The bus rolled in at 9:30 am. We got directions to our
travel agency’s office and walked there. We found out that we were leaving for
our tour in an hour. We hurried to take out some more Bolivianos and to eat a
quick meal before we left.
The time flew by and before we knew it, we were loading up the Jeep and hopping in. After the 3 of us got in the Jeep, 3 more travelers followed. We quickly learned that they were from France. Alejandro, our tour guide, hopped into the driver’s seat, made introductions, and just like that we were off. Our fellow travelers were very interesting individuals. Clamont and Naomi spoke nearly fluent Spanish. Clamont knew hardly any English but Naomi was very proficient. The guy, Charles, spoke nearly fluent English and hardly in Spanish. Alex speaks a little French and we all speak some Spanish. We used quite the smorgasbord of languages to communicate and depending on our linguistic needs, we talked to a different person. For example, if we didn’t know how to say a word in Spanish, we would ask Charles (fluent in English) to translate it to the girls in French so they could tell us in Spanish. Let’s just say there were lots of laughs. We also learned that they were going to Montevideo to study at a different University there.
Our first stop was the train cemetery, just on the other
side of the city. There were all sorts of old train cars just sitting on the
tracks. It was pretty fun to just run around and climb on them. One major
difference between tours in the US and tours here is that safety isn’t really a
concern, nor is preservation of the thing being observed. I don’t mean that
they don’t care but if there was a train cemetery in the US that was part of a
tour, there would be workers making sure people didn’t climb on them and things
like that. (This is a thought that might be helpful to keep in mind for the
rest of this post, as we go on to do much crazier things, all part of a
sponsored tour. It is interesting to compare to what would’ve taken place if we
were in the states)
After 15 minutes of exploring we were back in the Jeep and
heading out to the salt flats. First, we stopped at a local house to pick our
meals for the trip. After about 30 minutes of driving, we had started to enter
the white. It was hard to disassociate a white ground from snow. It was really
easy to look out the window and be unimpressed, who from Wisconsin hasn’t seen
a white covered landscape? (Sorry, I realize this might be insensitive given
your current freezing conditions, I promise I’m not trying to rub it in.
Although, it’s pretty nice to be wearing a tank top as I’m writing this ;)).
Before we got into the heart of the flats, we stopped to see some natural
bubbling springs. They were called “los ojos del sal” the salt eyes.
Five minutes later, we were back in our Jeep. Alejandro kept
a pretty tight time schedule. It was a positive though because he always gave
us a choice. He would say, we can stop here for 15 minutes and have less time
at “x” location, or we can stop for 10 minutes. He was constantly letting us
know what our time was worth so we could decide how we wanted to spend it.

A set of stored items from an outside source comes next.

Lemma reconcile_present_returns params vm :
  param_state params = "present" ->
  valid_type params ->
  raised (configure_floppy params (Some vm) init) = None ->
  reconcile params vm init = Return (after (configure_floppy params (Some vm) init)).
Proof.
  intros Hs Hty Hraised. by rewrite (reconcile_present _ _ Hs Hty), Hraised.
Qed.

Lemma configure_floppy_template params vm_obj self :
  on_template vm_obj = true ->
  configure_floppy params vm_obj self = finished self.
Proof. intros Htpl. unfold configure_floppy. by rewrite Htpl. Qed.

Lemma remove_floppy_detects vm_obj :
  change_detected (remove_floppy vm_obj init) = true <-> removed vm_obj <> [].
Proof.
  unfold removed, remove_floppy.
  destruct (on_template vm_obj); [simpl; split; congruence |].
  destruct (get_vm_floppy_device vm_obj); simpl; split; congruence.
Qed.

(** Whatever pass ran from a fresh helper, the flag is set exactly when the
    change-set is not empty. *)
Lemma reconcile_detects params vm self' :
  reconcile params vm init = Return self' ->
  change_detected self' = true <-> deviceChange (configspec self') <> [].
Proof.
  unfold reconcile.
  destruct (bool_decide (param_state params = "absent")).
  { intros [= <-]. apply remove_floppy_detects. }
  destruct (bool_decide (param_state params = "present")); [| discriminate].
  destruct (negb (truthy _)); [discriminate |].
  destruct (negb (py_in _ _)); [discriminate |].
  destruct (_ && _); [discriminate |].
  destruct (raised _); [discriminate |].
  intros [= <-]. apply configure_floppy_detects.
Qed.

Lemma send_nothing srv fuel vm self :
  change_detected self = false ->
  send srv fuel vm self =
    {| result := Return (unchanged vm); submitted := []; vm_after := vm |}.
Proof. intros H. unfold send. by rewrite H. Qed.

Our next stop was an old Salt Hotel for lunch. It has
stopped being used as a hotel because of the environmental effects of disposing
of the human waste and other factors that arise with a hotel out on the salt
flats. It was really beautiful. There were salt bricks just laying around.

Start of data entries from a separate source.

(** 1-based number of the line that holds offset [off] of [src]. *)
Definition line_of (src : pystr) (off : nat) : nat := 1 + count_nl (take off src).

(** The cursor moved [k] characters and the line counter [dl] lines. *)
Definition moved (k dl : nat) (s : Scanner) : Scanner :=
  set_line (cur_line s + dl) (set_current (current s + k) s).

(** A token was appended by [add_token]. *)
Definition emitted (ty : TokenType) (lit : option Literal) (s : Scanner) : Scanner :=
  set_tokens (tokens s ++ [mkToken ty (slice (source s) (start s) (current s)) lit (cur_line s)]) s.

(** The text of a diagnostic: [f"[line {ln}] Error: {msg}"]. *)
Definition diagnostic (ln : nat) (msg : pystr) : pystr :=
  pystr_of "[line " ++ str_int ln ++ pystr_of "] Error: " ++ msg.

(** The tests of the loops of [string] and of the comment branch. *)
Definition not_quote (c : char) : bool := negb (c =? QUOTE)%N.
Definition not_nl (c : char) : bool := negb (c =? NL)%N.

(** The unterminated-string diagnostic was appended. *)
Definition unterminated (s : Scanner) : Scanner :=
  set_errors (errors s ++ [diagnostic (cur_line s) (pystr_of "Unterminated string.")]) s.

(** The fractional part that [number] accepts at the head of [rest]: a dot
    followed by at least one digit, with the whole run of digits. *)
Definition fraction (rest : pystr) : pystr :=
  match rest with
  | c :: c' :: rest' =>
      if (c =? ch ".")%N && is_digit c' then c :: take_while is_digit (c' :: rest') else []
  | _ => []
  end.

(** The text that [number] matches at the head of [suffix]. *)
Definition number_lexeme (suffix : pystr) : pystr :=
  take_while is_digit suffix ++ fraction (drop_while is_digit suffix).

(** The state one iteration leaves behind when, started at the loop head
    [s], it consumes [text] and appends the tokens [toks] and the diagnostics
    [errs]. *)
Definition after (s : Scanner) (text : pystr) (toks : list Token) (errs : list pystr)
  : Scanner :=
  {| source := source s;
     tokens := tokens s ++ toks;
     start := current s;
     current := current s + length text;
     cur_line := cur_line s + count_nl text;
     errors := errors s ++ errs |}.

(** The state in which [scan_token] dispatches: [start] is set and the first
    character is consumed. *)
Definition begun (s : Scanner) : Scanner :=
  set_current (current s + 1) (set_start (current s) s).

(** What every iteration guarantees about the text it consumed and what it
    appended: the text is a non-empty piece of the source at the cursor; at
    most one diagnostic, carrying the line counter's new value; at most one
    token, whose lexeme is the text and whose line is the line counter's new
    value. *)
Record step_shape (s : Scanner) (text : pystr) (toks : list Token) (errs : list pystr)
  : Prop := {
  shape_text :
    drop (current s) (source s) = text ++ drop (current s + length text) (source s);
  shape_nonempty : text <> [];
  shape_errors :
    errs = [] \/ exists msg, errs = [diagnostic (cur_line s + count_nl text) msg];
  shape_tokens :
    toks = [] \/
    exists ty lit,
      toks = [mkToken ty text lit (cur_line s + count_nl text)] /\
      ty <> EOF /\ (ty <> STRING -> count_nl text = 0) /\ last text <> Some NL
}.

(** From the loop head [s], iterations of the expected shape lead to [s'],
    where the cursor is at the end of the source. *)
Inductive run_to : Scanner -> Scanner -> Prop :=
| run_done s : length (source s) <= current s -> run_to s s
| run_step s text toks errs s' :
    current s < length (source s) ->
    step_shape s text toks errs ->
    run_to (after s text toks errs) s' ->
    run_to s s'.

(** Whenever [a] returns, [b] returns the same. *)
Definition refines {A} (a b : M A) : Prop := forall s r, a s = Ok r -> b s = Ok r.

(** The order of tokens by line. *)
Definition line_le (a b : Token) : Prop := line a <= line b.

(** Token [t] was cut from [src] at offset [off]. *)
Definition spans (src : pystr) (off : nat) (t : Token) : Prop :=
  lexeme t <> [] /\
  off + length (lexeme t) <= length src /\
  slice src off (off + length (lexeme t)) = lexeme t.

Arguably the coolest thing about this stop was the platform full of flats. Each
flag holds a memory of a world traveler stopping and placing their mark. It
provided future joy for travelers of that country. I imagine it provided a
sense of connectedness and joy to have a little piece of home. I wouldn’t know
because America did not have a flag up (I sadly wasn’t carrying a flag with me,
not to self next trip I take abroad, always have a flag on me) but I enjoyed
seeing Australia’s and other countries with loved ones or importance to me. It
made me feel just a little bit closer to them all.

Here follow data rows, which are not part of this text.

(** reactflow's [Edge], with the fields the component writes. *)
Record Edge : Type := {
  edge_id : string;
  source : string;
  target : string;
  animated : option bool;
  style : option EdgeStyle;
}.

(** The state owned by the modal: [useState(false)] and [useState<string>()]. *)
Record ModalState : Type := { isLoading : bool; error : option string }.

Definition initialModalState : ModalState :=
  {| isLoading := false; error := None |}.

Definition setIsLoading (b : bool) (st : ModalState) : ModalState :=
  {| isLoading := b; error := error st |}.

Definition setError (e : option string) (st : ModalState) : ModalState :=
  {| isLoading := isLoading st; error := e |}.

(** The imperative handle the visualiser exposes through its ref. *)
Record VisualiserImperativeAttributes : Type := { getStarlark : unit -> string }.

(** ** Collaborators outside the component *)

(** Types that the component only passes around: those declared in
    [../../types] and [./enclaveBuilder/VariableContextProvider], the
    log stream of the enclaves context, what a rejected promise carries,
    the payload of reactflow's [Node<any>], and Dagre's graph object. *)
Class ExternalTypes : Type := {
  EnclaveFullInfo : Type;
  LogsIterator : Type;
  Cause : Type;
  KurtosisPort : Type;
  KurtosisEnvironmentVar : Type;
  KurtosisFileMount : Type;
  Any : Type;
  DagreGraph : Type;
}.

Section Data.

Context {T : ExternalTypes}.

(** [KurtosisNodeData]: the two shapes built by the add handlers. *)
Inductive KurtosisNodeData : Type :=
| ServiceData (serviceName image : string) (ports : list KurtosisPort)
    (env : list KurtosisEnvironmentVar) (files : list KurtosisFileMount)
    (isValid : bool)
| ArtifactData (artifactName : string) (files : gmap string string)
    (isValid : bool).

Definition isValid (d : KurtosisNodeData) : bool :=
  match d with
  | ServiceData _ _ _ _ _ v => v
  | ArtifactData _ _ v => v
  end.

(** reactflow's [Node<any>], with the fields the component writes.
    [dagre] stands for the own properties [x], [y] and [rank] that a
    node object carries once Dagre has used it as a label; a node that
    has never been laid out has none. *)
Record Node : Type := {
  node_id : string;
  position : XYPosition;
  width : option float;
  type : option string;
  node_data : Any;
  dagre : option DagreLabel;
}.

Record GraphState : Type := {
  gs_nodes : list Node;
  gs_edges : list Edge;
  gs_data : gmap string KurtosisNodeData;
}.

(** What the [catch] of [handleRun] can receive: the [TypeError] of a
    dereferenced [null], or what the backend call rejected with. *)
Inductive Thrown : Type :=
| TypeErrorOfNull
| Rejected (cause : Cause).

Record CreateEnclaveResponse : Type := {
  enclaveInfo : option EnclaveFullInfo;
}.

(** The options of [g.setGraph]. *)
Record GraphLabel : Type := { rankdir : string; ranksep : Z }.

End Data.

(** The functions the component imports: [shortenedUuid] is the field
    read off an enclave, [emptyObject] the object literal passed as a
    new node's payload; [getInitialGraphStateFromEnclave] and
    [getNodeDependencies] come from [./enclaveBuilder/utils],
    [stringifyError] from kurtosis-ui-components.  The last five are the
    operations the layout adapter calls on Dagre's graph.  [setNode]
    registers the node object itself as the label of its identifier, and
    [g_node] is what the layout has written on the label that
    [g.node(id)] returns. *)
Class Collaborators {T : ExternalTypes} : Type := {
  shortenedUuid : EnclaveFullInfo -> string;
  emptyObject : Any;
  getInitialGraphStateFromEnclave :
    option EnclaveFullInfo -> Result GraphState string;
  getNodeDependencies :
    gmap string KurtosisNodeData -> gmap string (gset string);
  stringifyError : Thrown -> string;
  setGraph : GraphLabel -> DagreGraph -> DagreGraph;
  setEdge : string -> string -> DagreGraph -> DagreGraph;
  setNode : string -> Node -> DagreGraph -> DagreGraph;
  Dagre_layout : DagreGraph -> DagreGraph;
  g_node : DagreGraph -> string -> DagreLabel;
}.

Section EnclaveBuilder.

Context {T : ExternalTypes} {C : Collaborators}.

(** ** The modal's initial graph state (the [useMemo] of lines 62-82) *)

(** [nodes.some((node) => node.id === id)]. *)
Definition some_node_has_id (nodes : list Node) (id : string) : bool :=
  existsb (fun node => bool_decide (node_id node = id)) nodes.

(** [Object.entries(d).filter(...).reduce((acc, [id, data]) =>
    ({ ...acc, [id]: data }), {})]. *)
Definition filterData (nodes : list Node) (d : gmap string KurtosisNodeData)
  : gmap string KurtosisNodeData :=
  foldl (fun acc '(id, data) => <[id := data]> acc) ∅
    (List.filter (fun '(id, data) => some_node_has_id nodes id)
       (map_to_list d)).

(** The memo both computes the initial state and, on a parse failure,
    calls [setError]; the second component is that call's argument. *)
Definition initialGraphState (existingEnclave : option EnclaveFullInfo)
  : GraphState * option string :=
  let parseResult := getInitialGraphStateFromEnclave existingEnclave in
  match parseResult with
  | Err e =>
      ({| gs_nodes := []; gs_edges := []; gs_data := ∅ |}, Some e)
  | Ok value =>
      ({| gs_nodes := gs_nodes value;
          gs_edges := gs_edges value;
          gs_data := filterData (gs_nodes value) (gs_data value) |}, None)
  end.

(** ** The layout adapter *)

(** The node object after Dagre has written on it as a label. *)
Definition writeLabel (l : DagreLabel) (node : Node) : Node :=
  {| node_id := node_id node;
     position := position node;
     width := width node;
     type := type node;
     node_data := node_data node;
     dagre := Some l |}.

Not long after arrival, Alejandro called us over for lunch.
It was a lunch of llama, quinua, and vegetables served on a salt table with
salt chairs. The llama meet was good, it was a tougher meat but very flavorful.
I will explain more about quinua later (I know, bigggg cliff hanger)
After lunch was over, Alejandro told us to walk out into the
flats, take pictures and he would drive and meet us, wherever we ended up. We
headed out and stopped a couple hundred yards away from the hotel to take some
pictures.
I should note, Jeremy is feeling much better at this point
but he still looses energy quickly. However, he is eating normal meals which
are doing wonders for him because now his body is finally getting some the
energy it needs to heal.
About a half hour later Alejandro rolls up in the Jeep and
we are off to our next stop. There are several “islands” on the salt flats, we
drove past a few of them and finally arrived at the one we were going to stop
at. We had an hour to hike around in it. The heat was unbelievable. We are at the
same altitude as Copacabana (2.5 miles) so I assumed it would be the same mild
climate but I grossly underestimated the heat. Climbing around was really fun
though. It was cool to be amongst cacti and to look out and see nothing but
salt in the distance. I was also surprised to see how much climbing I was able
to do. My first time in this extreme altitude I could hardly climb stairs but I
was hiking up these hills better than I would back home.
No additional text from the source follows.